Reducing the turnaround time for reporting antimicrobial susceptibility testing (AST) results is important for adjusting empirical treatments and may impact clinical outcomes of septic patients, particularly in settings with high antimicrobial resistance. Disc diffusion could be useful for inferring β-lactam resistance mechanisms. To evaluate the usefulness of EUCAST rapid AST (RAST) disc diffusion breakpoints for the screening of resistance mechanisms (sRAST) and interpretive reading of resistance phenotypes to infer ESBL and carbapenemases production in Enterobacterales. Blood cultures were artificially spiked with Enterobacterales clinical isolates with well-characterized β-lactam resistance mechanisms (n = 93), WT phenotypes (n = 26) and ATCC strains (n = 8). AST was performed by disc diffusion directly from blood cultures and inhibition zones were manually measured at 4, 6 and 8 h. To infer the presence of resistance mechanisms, EUCAST RAST breakpoints and screening cut-off values (sRAST) combined with the double-disc synergy test (DDS) for ESBLs or aztreonam susceptibility for carbapenemases detection were used. DDS together with sRAST detected all ESBL producers as early as at 4 h incubation.
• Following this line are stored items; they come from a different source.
(** From [m] to [m'] the pages of the heap from the [a]th on were mapped to
    the frames [fs], each taken from the pool, and no other page changed. *)
Record mapped_run (root a : Z) (fs l l' : list Z) (m m' : machine) : Prop := {
  mr_offset : offset m' = offset m;
  mr_cr3 : cr3 m' = cr3 m;
  mr_good : good m' root l';
  mr_suffix : l' `suffix_of` l;
  mr_length : (length l ≤ 4 * length fs + length l')%nat;
  mr_nodup : NoDup fs;
  mr_taken : ∀ f, f ∈ fs → f ∈ l ∧ f ∉ l';
  mr_new : ∀ i f, fs !! i = Some f → maps m' root (path (heap_addr (a + Z.of_nat i))) = Some (Mapped 1 (leaf f Flags.WRITABLE));
  mr_old : ∀ π, full_path π → (∀ i, (i < length fs)%nat → π ≠ path (heap_addr (a + Z.of_nat i))) → maps m' root π = maps m root π
}.

Lemma mapped_none root a l m : good m root l → mapped_run root a [] l l m m.
Proof. intros Hg. constructor; try done; [by apply NoDup_nil_2|]. intros f Hf. by apply not_elem_of_nil in Hf. Qed.

Lemma mapped_app root a fs fs' l l1 l2 m m1 m2 : 0 ≤ a → a + Z.of_nat (length fs + length fs') ≤ HEAP_PAGES →
  mapped_run root a fs l l1 m m1 → mapped_run root (a + Z.of_nat (length fs)) fs' l1 l2 m1 m2 → mapped_run root a (fs ++ fs') l l2 m m2.
Proof.
  intros Ha Hmax [] []. constructor; [congruence|congruence|done|by etrans|rewrite length_app; lia|..].
  - apply NoDup_app. split; [done|]. split; [|done]. intros f Hf Hf'. by destruct (mr_taken0 f Hf), (mr_taken1 f Hf').
  - intros f [Hf|Hf]%elem_of_app.
    + destruct (mr_taken0 f Hf) as [? Hn]. split; [done|]. intros Hl2. apply Hn. by eapply suffix_elem.
    + destruct (mr_taken1 f Hf) as [Hl ?]. split; [by eapply suffix_elem|done].
  - intros i f [Hi|[Hge Hi]]%lookup_app_Some.
    + pose proof (lookup_lt_Some _ _ _ Hi). rewrite mr_old1; [by apply mr_new0|apply path_full|].
      intros j Hj E. apply heap_addr_inj in E; lia.
    + apply mr_new1 in Hi. rewrite <- Hi. do 3 f_equal. lia.
  - intros π Hπ Hn. rewrite length_app in Hn. rewrite mr_old1, mr_old0; try done.
    + intros i Hi. apply Hn. lia.
    + intros i Hi E. apply (Hn (length fs + i)%nat); [lia|]. rewrite E. do 2 f_equal. lia.
Qed.

Section Mapping.
Context (root : Z).

(** One page. *)
Lemma map_one_spec m k f l : good m root (f :: l) → root = offset m + cr3 m → cr3_ok m → (3 ≤ length l)%nat → 0 ≤ k < HEAP_PAGES →
  maps m root (path (heap_addr k)) = Some Unmapped →
  ∃ m1, allocate_frame m = Ret (Some f, m1) ∧
    runs (map_impl CurrentAddressSpace (Exact (heap_addr k) f) Flags.WRITABLE) m1 (λ r m', r = inl (mkMapResult (heap_addr k) f) ∧
      ∃ l', mapped_run root k [f] (f :: l) l' m m').
Proof.
  intros Hg Hroot Hc Hl Hk Hun. destruct (heap_addr_ok k Hk) as [Hok _].
  destruct (allocate_and_map_spec m root f l (heap_addr k) Hg Hroot Hc Hl Hok Hun) as (m1 & E & Hrun). exists m1. split; [done|].
  eapply runs_mono; [exact Hrun|]. intros r m' (-> & Ho & Hcr & l' & Hg' & [Hlen Hsuf] & Hm). split; [done|].
  pose proof (pool_nodup _ _ (good_pool _ _ _ Hg)) as Hnd. apply NoDup_cons in Hnd as [Hnf _].
  exists l'. constructor; [done|done|done|by apply suffix_cons_r|simpl; lia|apply NoDup_singleton|..].
  - intros g ->%list_elem_of_singleton. split; [by left|]. intros Hin. apply Hnf. by eapply suffix_elem.
  - intros i g Hi. destruct i as [|i]; [|done]. injection Hi as <-. change (Z.of_nat 0) with 0. rewrite Z.add_0_r, (Hm _ (path_full _)). by rewrite decide_True.
  - intros π Hπ Hn. rewrite (Hm π Hπ). rewrite decide_False; [done|].
    intros ->. apply (Hn 0%nat); [cbn [length]; lia|]. change (Z.of_nat 0) with 0. by rewrite Z.add_0_r.
Qed.

(** The pages from the [a]th on that are not mapped yet. *)
Definition room (m : machine) (a n : Z) : Prop := ∀ k, a ≤ k < a + n → maps m root (path (heap_addr k)) = Some Unmapped.

Lemma room_after a b n fs l l' m m' : 0 ≤ a → b = a + Z.of_nat (length fs) → b + n ≤ HEAP_PAGES → 0 ≤ n →
  mapped_run root a fs l l' m m' → room m a (Z.of_nat (length fs) + n) → room m' b n.
Proof.
  intros Ha -> Hb Hn Hr Hroom k Hk. rewrite (mr_old _ _ _ _ _ _ _ Hr); [apply Hroom; lia|apply path_full|].
  intros i Hi E. apply heap_addr_inj in E; lia.
Qed.

Lemma mapped_keeps a fs l l' m m' : mapped_run root a fs l l' m m' → root = offset m + cr3 m → cr3_ok m →
  root = offset m' + cr3 m' ∧ cr3_ok m'.
Proof. intros [Ho Hcr] -> Hc. unfold cr3_ok in *. by rewrite Ho, Hcr. Qed.

(** The outcome of a loop over [n] pages. *)
Definition mapped {A} (ok : A) (a n : Z) (l : list Z) (m : machine) (r : A) (m' : machine) : Prop :=
  r = ok ∧ ∃ fs l', Z.of_nat (length fs) = n ∧ mapped_run root a fs l l' m m'.

(** What a loop needs at its start. *)
Record ready (a n : Z) (l : list Z) (m : machine) : Prop := {
  rd_good : good m root l;
  rd_root : root = offset m + cr3 m;
  rd_cr3 : cr3_ok m;
  rd_range : 0 ≤ a ∧ 0 ≤ n ∧ a + n ≤ HEAP_PAGES;
  rd_frames : 4 * n ≤ Z.of_nat (length l);
  rd_room : room m a n
}.

(** One round of a loop: the page and frame it takes, and the state left for
    the other rounds. *)
Lemma ready_step {A} (ok : A) (rest : MapResult + MemoryError → PM A) a n l m : 0 ≤ n → ready a (n + 1) l m →
  (∀ l1 m1, ready (a + 1) n l1 m1 → runs (rest (inl (mkMapResult (heap_addr a) (hd 0 l)))) m1 (mapped ok (a + 1) n l1 m1)) →
  heap_page a m = Ret (heap_addr a, m) ∧ ∃ f m1, allocate_frame m = Ret (Some f, m1) ∧
    runs (map_impl CurrentAddressSpace (Exact (heap_addr a) f) Flags.WRITABLE ≫= rest) m1 (mapped ok a (n + 1) l m).
Proof.
  intros Hn [Hg Hroot Hc Hr Hl Hroom] Hrest. destruct (heap_addr_ok a) as [_ Hp]; [lia|]. split; [done|].
  destruct l as [|f l]; [simpl in Hl; lia|]. destruct (map_one_spec m a f l Hg Hroot Hc) as (m1 & E & Hrun); [simpl in Hl; lia|lia|apply Hroom; lia|].
  exists f, m1. split; [done|]. eapply runs_bind; [exact Hrun|]. intros r m2 (-> & l2 & Hm). cbn [hd] in Hrest.
  eapply runs_mono; [apply (Hrest l2 m2)|].
  - destruct (mapped_keeps _ _ _ _ _ _ Hm Hroot Hc). constructor; [apply Hm|done|done|lia|..].
    + pose proof (mr_length _ _ _ _ _ _ _ Hm) as Hlen. cbn [length] in *. lia.
    + eapply (room_after a (a + 1) n [f]); [lia|done|lia|done|exact Hm|]. cbn [length]. by rewrite Z.add_comm.
  - intros r m3 (-> & fs & l3 & Hfs & Hm'). split; [done|]. exists (f :: fs), l3. split; [cbn [length]; lia|].
    apply (mapped_app root a [f] fs _ l2 _ _ m2); [lia|cbn [length]; lia|done|done].
Qed.

Lemma map_initial_spec n : 0 ≤ n → ∀ a l m, ready a n l m → runs (map_initial (seqZ a n)) m (mapped (inl tt) a n l m).
Proof.
  intros Hn. pattern n. apply natlike_ind; [..|done]; clear n Hn.
  - intros a l m Hr. apply runs_ret. split; [done|]. exists [], l. split; [done|]. apply mapped_none, Hr.
  - intros n Hn IH a l m Hr. rewrite seqZ_cons by lia. replace (Z.pred (Z.succ n)) with n by lia. rewrite <- Z.add_1_r in *.
    destruct (ready_step (inl tt) (λ r, match r with inl _ => map_initial (seqZ (Z.succ a) n) | inr e => mret (inr e) end) a n l m Hn Hr)
      as (Ep & f & m1 & Ea & Hrun); [intros l1 m1 Hr1; rewrite <- Z.add_1_r; by apply IH|].
    cbn [map_initial]. eapply runs_step; [exact Ep|]. eapply runs_step; [unfold expect; by rewrite (bind_step _ _ _ _ _ Ea)|]. exact Hrun.
Qed.

Lemma map_minimal_spec pages n : 0 ≤ n → ∀ i l m, ready (pages + i) n l m → runs (map_minimal pages (seqZ i n)) m (mapped tt (pages + i) n l m).
Proof.
  intros Hn. pattern n. apply natlike_ind; [..|done]; clear n Hn.
  - intros i l m Hr. apply runs_ret. split; [done|]. exists [], l. split; [done|]. apply mapped_none, Hr.
  - intros n Hn IH i l m Hr. rewrite seqZ_cons by lia. replace (Z.pred (Z.succ n)) with n by lia. rewrite <- Z.add_1_r in *.
    destruct (ready_step tt (λ r, match r with inl _ => map_minimal pages (seqZ (Z.succ i) n) | inr _ => lift (Crash Panic) end) (pages + i) n l m Hn Hr)
      as (Ep & f & m1 & Ea & Hrun); [intros l1 m1 Hr1; rewrite <- Z.add_assoc, Z.add_1_r in *; by apply IH|].
    pose proof (rd_range _ _ _ _ Hr) as Hb. change HEAP_PAGES with 515552 in Hb.
    cbn [map_minimal]. eapply runs_lift; [apply add_chk_ret; lia|]. eapply runs_step; [exact Ep|].
    eapply runs_step; [unfold expect; by rewrite (bind_step _ _ _ _ _ Ea)|]. exact Hrun.
Qed.

Lemma map_extra_spec pages n : 0 ≤ n → ∀ i l m, ready (pages + i) n l m → runs (map_extra pages (seqZ i n)) m (mapped tt (pages + i) n l m).
Proof.
  intros Hn. pattern n. apply natlike_ind; [..|done]; clear n Hn.
  - intros i l m Hr. apply runs_ret. split; [done|]. exists [], l. split; [done|]. apply mapped_none, Hr.
  - intros n Hn IH i l m Hr. rewrite seqZ_cons by lia. replace (Z.pred (Z.succ n)) with n by lia. rewrite <- Z.add_1_r in *.
    destruct (ready_step tt (λ r, match r with inl _ => map_extra pages (seqZ (Z.succ i) n) | inr _ => mret tt end) (pages + i) n l m Hn Hr)
      as (Ep & f & m1 & Ea & Hrun); [intros l1 m1 Hr1; rewrite <- Z.add_assoc, Z.add_1_r in *; by apply IH|].
    pose proof (rd_range _ _ _ _ Hr) as Hb. change HEAP_PAGES with 515552 in Hb.
    cbn [map_extra]. eapply runs_lift; [apply add_chk_ret; lia|]. eapply runs_step; [exact Ep|]. eapply runs_step; [exact Ea|]. exact Hrun.
Qed.
End Mapping.

(** ** Claims *)

(** Every page of the heap is mapped, writable, to a frame of its own, which
    is not in the pool any more. *)
Definition heap_ok {H} (root : Z) (l : list Z) (m : machine) (inner : KernelHeapAllocatorInner H) : Prop :=
  good m root l ∧ ∃ fs, NoDup fs ∧ Z.of_nat (length fs) = currently_allocated_pages inner ∧ (∀ f, f ∈ fs → f ∉ l) ∧
    ∀ i f, fs !! i = Some f → maps m root (path (heap_addr (Z.of_nat i))) = Some (Mapped 1 (leaf f Flags.WRITABLE)).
Cefotaxime was the antibiotic with the highest discriminatory power. The suspicion of carbapenemase production by sRAST at 8 h was possible in 73% of Klebsiella pneumoniae and in 100% of Escherichia coli carbapenemase-producing isolates. Phenotypic analysis improves the detection of some low hydrolytic carbapenemases (OXA-48 or KPC-3 mutants). Early detection of β-lactam resistance mechanisms directly from positive blood cultures was possible using sRAST together with the interpretive reading of antibiotic resistance phenotypes. Some carbapenemase types such as OXA-48 might be difficult to infer. Screening-positive isolates should be confirmed using an alternative technique.